Devem ter rejubilado com o precedente do Quénia milhões de africanos que anseiam ver o seu continente liberto de tiranias e Estados-negócio que o recurso à batota, como via para vencer eleições, permitia conservarem-se no poder, ainda por cima arrogando-se do atributo da legitimação eleitoral.
Há cerca de um ano, tinha sido a Gâmbia a ficar ligada a um outro precedente igualmente promissor, quando o Presidente candidato à reeleição não conseguiu resistir à pressão interna e regional para abandonar o poder, pelo simples facto de ter perdido as eleições para o seu adversário.
Os regimes dos países onde as eleições pecam por fraudulentas, não apenas em África mas noutras partes, devem a “proeza” a três vantagens capitais: a) controlo dos órgãos de organização e administração de eleições; b) controlo político dos tribunais em geral, em particular aqueles a que as leis conferem a faculdade de decidir sobre reclamações de natureza eleitoral; c) benevolências e cumplicidades da comunidade internacional quando se trata de mascarar de justos e livres resultados de facto fraudulentos.
O que passou no Quénia foi uma demonstração convincente de que o fenómeno da falta de independência dos tribunais africanos não é um fatalismo contra o qual nada se pode; viu-se que um dia acaba. Os órgãos de gestão eleitoral que haviam validado o resultado das eleições, esses também sofreram um abalo de consequências certas no futuro. Na Gâmbia, o que aconteceu também não terá deixado à vontade governos e organizações internacionais muito atreitas a juízos positivos em relação a eleições manifestamente manipuladas.
No rescaldo da decisão do Supremo Tribunal do Quénia, um facto ganhou também direito a registo.

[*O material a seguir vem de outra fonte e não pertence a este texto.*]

Definition bit_of (value : Z) (i : nat) : bool := Z.testbit value (Z.of_nat i).

(** [(node << 1) | bit] *)
Definition next_node (node : nat) (bit : bool) : nat := (node * 2 + if bit then 1 else 0)%nat.

Fixpoint encode_tree (index bits : nat) (value : Z) (node : nat) (rc : range_encoder) : res range_encoder :=
  match bits with
  | O => Ok rc
  | S bits =>
      let bit := bit_of value bits in
      let! rc := encode_bit (index + node) bit rc in
      encode_tree index bits value (next_node node bit) rc
  end.

Fixpoint encode_reverse (index bits i : nat) (value : Z) (node : nat) (rc : range_encoder) : res range_encoder :=
  match bits with
  | O => Ok rc
  | S bits =>
      let bit := bit_of value i in
      let! rc := encode_bit (index + node) bit rc in
      encode_reverse index bits (S i) value (next_node node bit) rc
  end.

Definition encode_length (index pos length : nat) (rc : range_encoder) : res range_encoder :=
  let! rc := encode_bit index (10 <=? length)%nat rc in
  if (length <? 10)%nat then encode_tree (index + 2 + pos * 8) 3 (Z.of_nat (length - 2)) 1 rc
  else
    let! rc := encode_bit (index + 1) (18 <=? length)%nat rc in
    if (length <? 18)%nat then encode_tree (index + 130 + pos * 8) 3 (Z.of_nat (length - 10)) 1 rc
    else encode_tree (index + 258) 8 (Z.of_nat (length - 18)) 1 rc.

(** [while (high >= 4) { high >>= 1; bits++; }]; 32 bits last for 32 turns. *)
Fixpoint high_bits (fuel : nat) (high : Z) (bits : nat) : Z * nat :=
  match fuel with
  | O => (high, bits)
  | S fuel => if 4 <=? high then high_bits fuel (Z.shiftr high 1) (S bits) else (high, bits)
  end.

(** Bits [i - 1], ..., [4] of [extra], each with even odds. *)
Fixpoint encode_direct (n : nat) (i : nat) (extra : Z) (rc : range_encoder) : range_encoder :=
  match n with
  | O => rc
  | S n =>
      let rc := set_range (Z.shiftr (range rc) 1) rc in
      let rc := if bit_of extra (i - 1) then set_low (u64 (low rc + range rc)) rc else rc in
      encode_direct n (i - 1) extra (normalise rc)
  end.

Definition encode_distance (length : nat) (distance : Z) (rc : range_encoder) : res range_encoder :=
  let value := u32 (distance - 1) in
  let '(high, bits) := high_bits 32 value 0 in
  let slot := if 4 <=? value then (Z.of_nat bits + 1) * 2 + Z.land high 1 else value in
  let len_state := if (length <? 6)%nat then (length - 2)%nat else 3%nat in
  let! rc := encode_tree (LIMLZ_SLOT + len_state * 64) 6 slot 1 rc in
  if slot <? 4 then Ok rc
  else
    let base := u32 (Z.shiftl (Z.lor 2 (Z.land slot 1)) (Z.of_nat bits)) in
    let extra := u32 (value - base) in
    if slot <? 14 then encode_reverse (Z.to_nat (Z.of_nat LIMLZ_SPECIAL + base - slot - 1)) bits 0 extra 1 rc
    else encode_reverse LIMLZ_ALIGN 4 0 (Z.land extra 15) 1 (encode_direct (bits - 4) bits extra rc).

(** ** Matches *)
Record match_ := MkMatch { length_ : nat; distance : Z }.

Definition hash_at (data : list Z) (pos : nat) : res Z :=
  let! b0 := rd data pos in
  let! b1 := rd data (pos + 1) in
  Ok (Z.lor b0 (Z.shiftl b1 8)).

(** [head] is indexed with a hash of 16 bits and has as many entries. *)
Definition insert (data : list Z) (size pos : nat) (s : (Z -> nat) * list nat) : res ((Z -> nat) * list nat) :=
  let '(head, previous) := s in
  if (2 <=? size - pos)%nat then
    let! hash := hash_at data pos in
    let! previous := wr previous pos (head hash) in
    Ok (fun h => if h =? hash then S pos else head h, previous)
  else Ok (head, previous).

Fixpoint match_from (data : list Z) (limit pos : nat) (distance : Z) (length : nat) : res nat :=
  match limit with
  | O => Ok length
  | S limit =>
      let! a := rd data (pos + length) in
      let! b := rd data (Z.to_nat (Z.of_nat pos - distance + Z.of_nat length)) in
      if a =? b then match_from data limit pos distance (S length) else Ok length
  end.

Definition match_length (data : list Z) (size pos : nat) (distance : Z) : res nat :=
  let limit := (size - pos)%nat in
  let limit := if (LIMLZ_MAX_MATCH <? limit)%nat then LIMLZ_MAX_MATCH else limit in
  match_from data limit pos distance 0.

Definition distance_price (distance : Z) : Z := 6 + Z.of_nat (snd (high_bits 32 (u32 (distance - 1)) 0)).

(** Lengths [len], ..., [len + n - 1] of a match, against the best so far. *)
Fixpoint price_lengths (n len pos : nat) (distance price : Z) (cost : list Z) (best : Z * match_) : res (Z * match_) :=
  match n with
  | O => Ok best
  | S n =>
      let length_price := if (len <? 10)%nat then 4 else if (len <? 18)%nat then 5 else 10 in
      let! after := rd cost (pos + len) in
      let next_cost := u64 (price + length_price + after) in
      price_lengths n (S len) pos distance price cost
        (if next_cost <=? fst best then (next_cost, MkMatch len distance) else best)
  end.

Fixpoint follow_chain (depth : nat) (data : list Z) (size pos : nat) (previous : list nat) (cost : list Z)
    (candidate longest : nat) (best : Z * match_) : res (Z * match_) :=
  match depth with
  | O => Ok best
  | S depth =>
      match candidate with
      | O => Ok best
      | S prev =>
          let! candidate := rd previous prev in
          if (size - pos <=? longest)%nat || (longest =? LIMLZ_MAX_MATCH)%nat then Ok best
          else
            let! a := rd data (pos + longest) in
            let! b := rd data (prev + longest) in
            if negb (a =? b) then follow_chain depth data size pos previous cost candidate longest best
            else
              let distance := Z.of_nat pos - Z.of_nat prev in
              let! length := match_length data size pos distance in
              let price := 2 + distance_price distance in
              let! best := price_lengths (length - longest) (S longest) pos distance price cost best in
              follow_chain depth data size pos previous cost candidate (if (longest <? length)%nat then length else longest) best
      end
  end.

(** Position [pos] of the backward pass. *)
Definition parse_step (data : list Z) (size : nat) (previous : list nat) (pos : nat) (s : list Z * list match_) : res (list Z * list match_) :=
  let '(cost, choices) := s in
  let! after := rd cost (pos + 1) in
  let best := (u64 (9 + after), MkMatch 1 0) in
  let! best :=
    (if (size - pos <? 2)%nat then Ok best
     else let! candidate := rd previous pos in follow_chain CHAIN_LIMIT data size pos previous cost candidate 1 best) in
  let! cost := wr cost pos (fst best) in
  let! choices := wr choices pos (snd best) in
  Ok (cost, choices).

(** [for (pos = size; pos-- > 0;)] *)
Fixpoint parse_down (data : list Z) (size : nat) (previous : list nat) (pos : nat) (s : list Z * list match_) : res (list Z * list match_) :=
  match pos with
  | O => Ok s
  | S pos => let! s := parse_step data size previous pos s in parse_down data size previous pos s
  end.

Definition parse (data : list Z) (previous : list nat) (cost : list Z) (choices : list match_) : res (list match_) :=
  let size := length data in
  let! (_, previous) := for_range size 0 (insert data size) (fun _ => O, previous) in
  let! cost := wr cost size 0 in
  let! (_, choices) := parse_down data size previous size (cost, choices) in
  Ok choices.

(** ** Literals *)
Fixpoint literal_bits (n index node : nat) (offset match_ : Z) (byte : Z) (rc : range_encoder) : res range_encoder :=
  match n with
  | O => Ok rc
  | S n =>
      let bit := bit_of byte n in
      let match_ := Z.shiftl match_ 1 in
      let! rc := encode_bit (index + node + Z.to_nat (offset + Z.land match_ offset)) bit rc in
      literal_bits n index (next_node node bit) (if negb (Bool.eqb bit (Z.testbit match_ 8)) then 0 else offset) match_ byte rc
  end.

Definition encode_literal (data : list Z) (pos state : nat) (distance : Z) (rc : range_encoder) : res range_encoder :=
  let! previous := (match pos with O => Ok 0 | S p => rd data p end) in
  let index := (LIMLZ_LITERAL + Z.to_nat (Z.shiftr previous 6) * 768)%nat in
  let offset := if (7 <=? state)%nat then 256 else 0 in
  let! match_ := (if negb (offset =? 0) then rd data (Z.to_nat (Z.of_nat pos - distance)) else Ok 0) in
  let! byte := rd data pos in
  literal_bits 8 index 1 offset match_ byte rc.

Os dois principais adversários das eleições anuladas, um dos quais o Presidente em fim de mandato, dado como reeleito, conformaram-se urbanamente com o veredicto do Tribunal.
O processo de democratização da África, iniciado no seguimento das mudanças que a ordem política internacional conheceu em resultado da queda do Muro de Berlim e da implosão do mundo soviético, mostrou a porta de saída, por vezes de forma humilhante, a todos os partidos únicos (a realidade era feita deles) que se apresentaram a eleições de facto livres e justas, como foram as desse ciclo inicial.

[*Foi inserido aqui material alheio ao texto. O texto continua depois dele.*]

(* ===== verification/LimlzDec.v ===== *)
(** * The decompressor of stage 2

    [stage1/decompressor.asm], which the boot sector runs on the stream of
    [limlzpack]: the LZMA decoder, the inverse filter and the check of the CRC.
    A routine of the source is a function on its registers and the locals; the
    probabilities on the stack and the output are lists, so that an access outside
    them is a fault.  The label [error], which prints a message and halts, is
    [Panic]. *)

From S2P Require Import Prelude CInt Limlz.

Definition CAPACITY : Z := 0x70000 - 0xf000.
Definition STREAM_MIN_SIZE : nat := 13.
Definition integrity_error {A : Type} : res A := Panic "limine integrity error".

Record decoder := MkDec {
  d_source : list Z;      (** from [SOURCE] to [SOURCE_END] *)
  d_range : Z; d_code : Z; d_probs : list Z;
}.

(** [normalise]: [RANGE_HIGH] is the top byte of [RANGE]. *)
Definition d_normalise (d : decoder) : res decoder :=
  if negb (Z.shiftr (d_range d) 24 =? 0) then Ok d
  else
    match d_source d with
    | [] => integrity_error
    | b :: source => Ok (MkDec source (u32 (Z.shiftl (d_range d) 8)) (Z.lor (u32 (Z.shiftl (d_code d) 8)) b) (d_probs d))
    end.

Definition d_bit (index : nat) (d : decoder) : res (bool * decoder) :=
  let! d := d_normalise d in
  let! prob := rd (d_probs d) index in
  let bound := u32 (Z.shiftr (d_range d) 11 * prob) in
  if d_code d <? bound then
    let! p := wr (d_probs d) index (u16 (prob + Z.shiftr (u32 (2048 - prob)) 5)) in
    Ok (false, MkDec (d_source d) bound (d_code d) p)
  else
    let! p := wr (d_probs d) index (u16 (prob - Z.shiftr prob 5)) in
    Ok (true, MkDec (d_source d) (u32 (d_range d - bound)) (u32 (d_code d - bound)) p).

(** [tree]: [ebx] is the base, [ecx] the depth; [esi] keeps the leading bit. *)
Fixpoint d_tree (ebx ecx esi : nat) (d : decoder) : res (nat * decoder) :=
  match ecx with
  | O => Ok (esi, d)
  | S ecx => let! (bit, d) := d_bit (esi + ebx) d in d_tree ebx ecx (next_node esi bit) d
  end.

(** [length], with [ecx] zero. *)
Definition d_length (esi : nat) (d : decoder) : res (nat * decoder) :=
  let! (long, d) := d_bit esi d in
  if negb long then let! (esi, d) := d_tree (esi + 2) 3 1 d in Ok (esi + 2 - 8, d)%nat
  else
    let! (longer, d) := d_bit (esi + 1) d in
    if negb longer then let! (esi, d) := d_tree (esi + 130) 3 1 d in Ok (esi + 10 - 8, d)%nat
    else let! (esi, d) := d_tree (esi + 258) 8 1 d in Ok (esi + 18 - 256, d)%nat.

(** [.direct]: bits [ecx - 1], ..., [4] of [ebx]. *)
Fixpoint d_direct (n ecx : nat) (ebx : Z) (d : decoder) : res (Z * decoder) :=
  match n with
  | O => Ok (ebx, d)
  | S n =>
      let ecx := (ecx - 1)%nat in
      let! d := d_normalise d in
      let half := Z.shiftr (d_range d) 1 in
      if d_code d <? half then d_direct n ecx ebx (MkDec (d_source d) half (d_code d) (d_probs d))
      else d_direct n ecx (Z.setbit ebx (Z.of_nat ecx)) (MkDec (d_source d) half (u32 (d_code d - half)) (d_probs d))
  end.

(** [.reverse_value]: the bits of [esi] below the leading one, the other way round. *)
Fixpoint reverse_value (n : nat) (esi : nat) (ecx : Z) : Z :=
  match n with
  | O => ecx
  | S n => reverse_value n (Nat.div2 esi) (2 * ecx + (if Nat.odd esi then 1 else 0))
  end.

(** [.reverse] with [edx] the base and [ecx] the number of bits. *)
Definition d_reverse (edx ecx : nat) (d : decoder) : res (Z * decoder) :=
  let! (esi, d) := d_tree edx ecx 1 d in
  Ok (reverse_value ecx esi 0, d).

(** From [.slot] to [.distance]. *)
Definition d_distance (length : nat) (d : decoder) : res (Z * decoder) :=
  let len_state := if (length - 2 <=? 3)%nat then (length - 2)%nat else 3%nat in
  let! (esi, d) := d_tree (LIMLZ_SLOT + len_state * 64) 6 1 d in
  let slot := (esi - 64)%nat in
  if (slot <? 4)%nat then Ok (u32 (Z.of_nat slot + 1), d)
  else
    let ecx := (slot / 2 - 1)%nat in
    let ebx := u32 (Z.shiftl (Z.lor (Z.land (Z.of_nat slot) 1) 2) (Z.of_nat ecx)) in
    if (slot <? 14)%nat then
      let! (low, d) := d_reverse (Z.to_nat (ebx - Z.of_nat slot + Z.of_nat LIMLZ_SPECIAL - 1)) ecx d in
      Ok (u32 (ebx + low + 1), d)
    else
      let! (ebx, d) := d_direct (ecx - 4) ecx ebx d in
      let! (low, d) := d_reverse LIMLZ_ALIGN 4 d in
      Ok (u32 (ebx + low + 1), d).

(** [.literal]: [bl] with its leading bit, [bh], and [edx] the byte matched against.
    Eight turns shift the leading bit of [bl] out. *)
Fixpoint d_literal_bits (n : nat) (ecx : nat) (bl : nat) (bh edx : Z) (d : decoder) : res (nat * decoder) :=
  match n with
  | O => Ok (bl, d)
  | S n =>
      let edx := Z.shiftl edx 1 in
      let! (bit, d) := d_bit (Z.to_nat (Z.land (Z.land (bh * 256) edx) 256) + (Z.to_nat (bh * 256) + bl) + ecx) d in
      let bl := next_node bl bit in
      d_literal_bits n ecx bl (if Bool.eqb (Z.testbit edx 8) bit then bh else 0) edx d
  end.

(** The decoder with its output: [STATE], [REP0] to [REP3]. *)
Record machine := MkMachine { m_dec : decoder; m_state : nat; m_reps : list Z; m_out : list Z }.

Definition d_literal (s : machine) (d : decoder) : res machine :=
  let ebx := last (m_out s) in
  let ecx := (Z.to_nat (Z.shiftr (match ebx with Some b => b | None => 0%Z end) 6) * 768 + LIMLZ_LITERAL)%nat in
  let! rep0 := rd (m_reps s) 0 in
  let! (bh, edx) :=
    (if (7 <=? m_state s)%nat then
       let! b := (if rep0 <=? Z.of_nat (length (m_out s)) then rd (m_out s) (Z.to_nat (Z.of_nat (length (m_out s)) - rep0)) else Fault) in
       Ok (1, b)
     else Ok (0, 0)) in
  let al := (m_state s - 3)%nat in
  let state := if (al <? 7)%nat then al else (al - 3)%nat in
  let! (bl, d) := d_literal_bits 8 ecx 1 bh edx d in
  Ok (MkMachine d state (m_reps s) (m_out s ++ [u8 (Z.of_nat bl)])).

(** [rep movsb] from [esi] within the output, byte by byte. *)
Fixpoint movsb (ecx esi : nat) (out : list Z) : res (list Z) :=
  match ecx with
  | O => Ok out
  | S ecx => let! b := rd out esi in movsb ecx (S esi) (out ++ [b])
  end.

(** [copy], with [ecx] the length; [size] is [OUTPUT_END - OUTPUT]. *)
Definition d_copy (size : Z) (ecx : nat) (s : machine) : res machine :=
  let edi := Z.of_nat (length (m_out s)) in
  let! rep0 := rd (m_reps s) 0 in
  if (edi <? rep0) || (rep0 =? 0) then integrity_error
  else if size - edi <? Z.of_nat ecx then integrity_error
  else
    let! out :=
      (if rep0 =? 1 then let! b := rd (m_out s) (length (m_out s) - 1) in Ok (m_out s ++ replicate ecx b)
       else movsb ecx (Z.to_nat (edi - rep0)) (m_out s)) in
    Ok (MkMachine (m_dec s) (m_state s) (m_reps s) out).

(** [match] up to [copy]. *)
Definition d_match (size : Z) (s : machine) (d : decoder) : res machine :=
  let state := m_state s in
  let! reps := (match m_reps s with [r0; r1; r2; r3] => Ok (r0, r1, r2, r3) | _ => Fault end) in
  let '(r0, r1, r2, r3) := reps in
  let base := if (state <? 7)%nat then 0%nat else 3%nat in
  let! (rep, d) := d_bit (LIMLZ_IS_REP + state) d in
  if negb rep then
    let! (length, d) := d_length LIMLZ_LENGTH d in
    let! (distance, d) := d_distance length d in
    d_copy size length (MkMachine d (base + 7) [distance; r0; r1; r2] (m_out s))
  else
    let! (other, d) := d_bit (LIMLZ_REP_G0 + state) d in
    if negb other then
      let! (long, d) := d_bit (LIMLZ_REP_LONG + state * 16) d in
      if negb long then d_copy size 1 (MkMachine d (Nat.lor base 9) [r0; r1; r2; r3] (m_out s))
      else
        let! (length, d) := d_length LIMLZ_REP_LENGTH d in
        d_copy size length (MkMachine d (Nat.lor base 8) [r0; r1; r2; r3] (m_out s))
    else
      let! (g1, d) := d_bit (LIMLZ_REP_G1 + state) d in
      let! (reps, d) :=
        (if negb g1 then Ok ([r1; r0; r2; r3], d)
         else
           let! (g2, d) := d_bit (LIMLZ_REP_G2 + state) d in
           if negb g2 then Ok ([r2; r0; r1; r3], d) else Ok ([r3; r0; r1; r2], d)) in
      let! (length, d) := d_length LIMLZ_REP_LENGTH d in
      d_copy size length (MkMachine d (Nat.lor base 8) reps (m_out s)).

(** [next] *)
Definition d_next (size : Z) (s : machine) : res machine :=
  let! (bit, d) := d_bit (m_state s * 16) (m_dec s) in
  if negb bit then d_literal s d else d_match size s d.

(** Every turn writes a byte at least. *)
Fixpoint d_loop (fuel : nat) (size : Z) (s : machine) : res machine :=
  if Z.of_nat (length (m_out s)) =? size then Ok s
  else
    match fuel with
    | O => NoFuel
    | S fuel => let! s := d_next size s in d_loop fuel size s
    end.

(** ** The filter *)

(** The arithmetic shift at [.bcj_store] extends bit 24. *)
Definition sign_extend_25 (x : Z) : Z := u32 ((x + 2 ^ 24) mod 2 ^ 25 - 2 ^ 24).

Fixpoint d_adjust (fuel : nat) (edx bl eax : Z) : res Z :=
  match fuel with
  | O => NoFuel
  | S fuel =>
      let eax := u32 (eax - edx) in
      if bl =? 0 then Ok eax
      else
        let cl := Z.shiftl (Z.lxor (Z.log2 bl) 3) 3 in
        let al := u8 (u8 (Z.shiftr eax cl) + 1) in
        if 1 <? al then Ok eax
        else d_adjust fuel edx bl (Z.lxor eax (u32 (Z.lnot (u32 (Z.shiftl (2 ^ 32 - 256) cl)))))
  end.

Definition d_age (bl : Z) : Z := u8 (2 * Z.land bl 0x77).

Definition store32 (data : list Z) (p : nat) (x : Z) : res (list Z) :=
  let! data := wr data p (u8 x) in
  let! data := wr data (p + 1) (u8 (Z.shiftr x 8)) in
  let! data := wr data (p + 2) (u8 (Z.shiftr x 16)) in
  wr data (p + 3) (u8 (Z.shiftr x 24)).

(** One turn of [.bcj_scan]; [esi] and [edx] count from [OUTPUT]. *)
Definition d_bcj_step (s : nat * Z * Z * list Z) : res (nat * Z * Z * list Z) :=
  let '(esi, edx, bl, out) := s in
  let! opcode := rd out esi in
  let esi := S esi in
  if 1 <? u8 (opcode - 0xe8) then Ok (esi, edx, bl, out)
  else
    let ecx := Z.of_nat esi - edx in
    let edx := Z.of_nat esi in
    let bl := if 4 <=? ecx then 0 else Nat.iter (Z.to_nat ecx) d_age bl in
    let! high := rd out (esi + 3) in
    let al := u8 (high + 1) in
    if (1 <? al) || (8 <? bl) || (bl =? 6) then
      let bl := Z.lor bl 1 in
      Ok (esi, edx, if 1 <? al then bl else Z.lor bl 16, out)
    else
      let! eax := limlz_read32 out esi in
      let! eax := d_adjust 2 (Z.of_nat esi + 4) bl eax in
      let! out := store32 out esi (sign_extend_25 eax) in
      Ok ((esi + 4)%nat, Z.of_nat esi, 0, out).

Fixpoint d_bcj_loop (fuel : nat) (s : nat * Z * Z * list Z) : res (list Z) :=
  let '(esi, edx, bl, out) := s in
  if Z.of_nat (length out) - 4 <=? Z.of_nat esi then Ok out
  else
    match fuel with
    | O => NoFuel
    | S fuel => let! s := d_bcj_step s in d_bcj_loop fuel s
    end.

(** From [_start] to the jump to [OUTPUT]: what is then at [OUTPUT]. *)
Definition decompress (stream : list Z) : res (list Z) :=
  if (length stream <? STREAM_MIN_SIZE)%nat then integrity_error
  else
    let! first := rd stream 8 in
    if negb (first =? 0) then integrity_error
    else
      let! size := limlz_read32 stream 4 in
      if CAPACITY <? size then integrity_error
      else
        let! checksum := limlz_read32 stream 0 in
        let! b0 := rd stream 9 in
        let! b1 := rd stream 10 in
        let! b2 := rd stream 11 in
        let! b3 := rd stream 12 in
        let code := Z.lor (Z.lor (Z.lor (Z.shiftl b0 24) (Z.shiftl b1 16)) (Z.shiftl b2 8)) b3 in
        let d := MkDec (drop STREAM_MIN_SIZE stream) UINT32_MAX code (replicate LIMLZ_PROBS 1024) in
        let! s := d_loop (Z.to_nat size) size (MkMachine d 0 [1; 1; 1; 1] []) in
        let! d := d_normalise (m_dec s) in
        if negb (d_code d =? 0) then integrity_error
        else if negb (length (d_source d) =? 0)%nat then integrity_error
        else
          let! out := d_bcj_loop (length (m_out s)) (0%nat, -4, 0, m_out s) in
          if negb (limlz_crc32 out =? checksum) then integrity_error else Ok out.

No fundo, o eleitorado africano, como aconteceria com qualquer outro eleitorado do planeta, aproveitou a liberdade de que finalmente tinha passado a dispor para se livrar de partidos que estava cansado de ver no poder, como cabeça de regimes quase sempre prepotentes e corruptos. E, por via de tais “predicados”, fomentadores de injustiças e desigualdades.
A fraude eleitoral que entretanto começou a fazer o seu aparecimento como maleita segura para poupar de provações e sobressaltos regimes conscientes de que o seu cadastro não lhes permitia ganhar eleições limpas, tirou partido, para se impor, de manigâncias que terão começado a desaparecer na Gâmbia e no Quénia. Não é estranha a essa nova realidade, que tende a alastrar, não a recuar, um elemento comezinho: as sociedade africanas, parte integrante de um mundo globalizado, evoluíram no sentido de uma maior consciência cívica e política.
A falta de transparência eleitoral que persiste em países como Angola, Guiné Equatorial, Zimbabué ou Moçambique estão condenados a prazo. É esse o inapelável sentido da marcha do tempo presente.
A CNE de Angola pôde, ainda, nas últimas eleições, ter uma conduta própria de um órgão politicamente controlado. Os tribunais idem aspas. Mas a capacidade de vigilância, protesto e reivindicação que os partidos da oposição e a sociedade civil revelaram ante as irregularidades das últimas eleições, deve ser vista como prenúncio de que as próximas eleições, se não foram já transparentes, hão-de ser muito menos fraudulentas.